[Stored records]
(** ** Dictionaries *)

Lemma mem_keys {V : Type} (k : RawColor) (d : dict V) :
  mem k d = true <-> In k (keys d).
Proof.
  unfold mem. induction d as [| [k' v] d IH]; cbn [lookup keys map fst In].
  - split; [discriminate | tauto].
  - destruct (RawColor_eqb k k') eqn:E.
    + apply RawColor_eqb_eq in E. subst. split; auto.
    + apply RawColor_eqb_neq in E. rewrite IH. unfold keys.
      split; [auto | intros [H | H]; [congruence | exact H]].
Qed.

Lemma mem_false_keys {V : Type} (k : RawColor) (d : dict V) :
  mem k d = false <-> ~ In k (keys d).
Proof.
  rewrite <- mem_keys. destruct (mem k d); split; congruence.
Qed.

Lemma keys_setitem_mem {V : Type} (k : RawColor) (v : V) (d : dict V) :
  mem k d = true -> keys (setitem k v d) = keys d.
Proof.
  unfold mem. induction d as [| [k' v'] d IH]; cbn [lookup setitem]; [discriminate |].
  destruct (RawColor_eqb k k') eqn:E; intros H.
  - reflexivity.
  - cbn [keys map fst]. f_equal. apply IH, H.
Qed.

Lemma keys_setitem_new {V : Type} (k : RawColor) (v : V) (d : dict V) :
  mem k d = false -> keys (setitem k v d) = keys d ++ [k].
Proof.
  unfold mem. induction d as [| [k' v'] d IH]; cbn [lookup setitem]; [reflexivity |].
  destruct (RawColor_eqb k k') eqn:E; intros H; [discriminate |].
  cbn [keys map fst app]. f_equal. apply IH, H.
Qed.

Lemma keys_setitem_incl {V : Type} (k k' : RawColor) (v : V) (d : dict V) :
  In k' (keys d) -> In k' (keys (setitem k v d)).
Proof.
  intros H. destruct (mem k d) eqn:E.
  - rewrite keys_setitem_mem by exact E. exact H.
  - rewrite keys_setitem_new by exact E. apply in_or_app. auto.
Qed.

Lemma keys_setitem_In {V : Type} (k : RawColor) (v : V) (d : dict V) :
  In k (keys (setitem k v d)).
Proof.
  destruct (mem k d) eqn:E.
  - rewrite keys_setitem_mem by exact E. apply mem_keys, E.
  - rewrite keys_setitem_new by exact E. apply in_or_app. right. left. reflexivity.
Qed.

Lemma lookup_setitem_same {V : Type} (k : RawColor) (v : V) (d : dict V) :
  lookup k (setitem k v d) = Some v.
Proof.
  induction d as [| [k' v'] d IH]; cbn [setitem lookup].
  - rewrite RawColor_eqb_refl. reflexivity.
  - destruct (RawColor_eqb k k') eqn:E; cbn [lookup]; rewrite E; auto.
Qed.

Lemma lookup_setitem_other {V : Type} (k k' : RawColor) (v : V) (d : dict V) :
  k' <> k -> lookup k' (setitem k v d) = lookup k' d.
Proof.
  intros N. induction d as [| [k0 v0] d IH]; cbn [setitem lookup].
  - apply RawColor_eqb_neq in N. rewrite N. reflexivity.
  - destruct (RawColor_eqb k k0) eqn:E; cbn [lookup].
    + apply RawColor_eqb_eq in E. subst k0.
      apply RawColor_eqb_neq in N. rewrite N. reflexivity.
    + rewrite IH. reflexivity.
Qed.

Lemma NoDup_keys_setitem {V : Type} (k : RawColor) (v : V) (d : dict V) :
  NoDup (keys d) -> NoDup (keys (setitem k v d)).
Proof.
  intros H. destruct (mem k d) eqn:E.
  - rewrite keys_setitem_mem by exact E. exact H.
  - rewrite keys_setitem_new by exact E.
    apply NoDup_app; [exact H | constructor; [simpl; tauto | constructor] |].
    intros x Hx [<- | []]. apply mem_false_keys in E. tauto.
Qed.

(** ** Background detection: the dominant fill *)

Section Background.
Variable items : dict Z -> dict Z.

(** C1: when the first colour of the ranked list has prominence at least
    [BACKGROUND_PROMINENCE], [detect_background] returns it as the background
    and the rest of the list as the foreground, whatever the image is. *)
Theorem detect_background_dominant (im : Image) (c0 : Color) (rest : list Color)
    (to_canonical : dict RawColor) :
  PrimFloat.leb BACKGROUND_PROMINENCE (prominence c0) = true ->
  detect_background items im (c0 :: rest) to_canonical = Ok (rest, Some c0) /\
  forall im', detect_background items im' (c0 :: rest) to_canonical =
              detect_background items im (c0 :: rest) to_canonical.
Proof.
  intros H. unfold detect_background. rewrite H. split; reflexivity.
Qed.

End Background.

Lemma detect_background_dominant_witness :
  PrimFloat.leb BACKGROUND_PROMINENCE 0.7 = true /\
  detect_background (fun d => d) (mkImage 0 0 [])
    [mkColor WHITE 0.7; mkColor (0, 0, 255) 0.3] [] =
  Ok ([mkColor (0, 0, 255) 0.3], Some (mkColor WHITE 0.7)) /\
  forall im', detect_background (fun d => d) im'
                [mkColor WHITE 0.7; mkColor (0, 0, 255) 0.3] [] =
              detect_background (fun d => d) (mkImage 0 0 [])
                [mkColor WHITE 0.7; mkColor (0, 0, 255) 0.3] [].
Proof.
  split; [reflexivity |].
  apply (detect_background_dominant (fun d => d) (mkImage 0 0 [])
           (mkColor WHITE 0.7) [mkColor (0, 0, 255) 0.3] []).
  reflexivity.
Defined.

(** ** The saturation filter *)

Lemma filterM_total {A : Type} (p : A -> result bool) (l : list A) :
  (forall x, In x l -> exists b, p x = Ok b) ->
  exists out, filterM p l = Ok out /\
              forall x, In x out -> In x l /\ p x = Ok true.
Proof.
  induction l as [| x xs IH]; intros H; cbn [filterM].
  - exists []. split; [reflexivity | intros ? []].
  - destruct (H x (or_introl eq_refl)) as [b Hb].
    destruct IH as (ys & Hys & Hin); [intros; apply H; right; assumption |].
    rewrite Hb, Hys. cbn [bind].
    destruct b; eexists; (split; [reflexivity |]).
    + intros y [<- | Hy]; [split; [left; reflexivity | exact Hb] |].
      destruct (Hin y Hy). split; [right |]; assumption.
    + intros y Hy. destruct (Hin y Hy). split; [right |]; assumption.
Qed.

Lemma filterM_none {A : Type} (p : A -> result bool) (l : list A) :
  (forall x, In x l -> p x = Ok false) -> filterM p l = Ok [].
Proof.
  induction l as [| x xs IH]; intros H; cbn [filterM]; [reflexivity |].
  rewrite (H x (or_introl eq_refl)), IH by (intros; apply H; right; assumption).
  reflexivity.
Qed.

# Your task
Among the records, count every line where "WHITE" appears. Reply with the total alone.

# Exercise response
5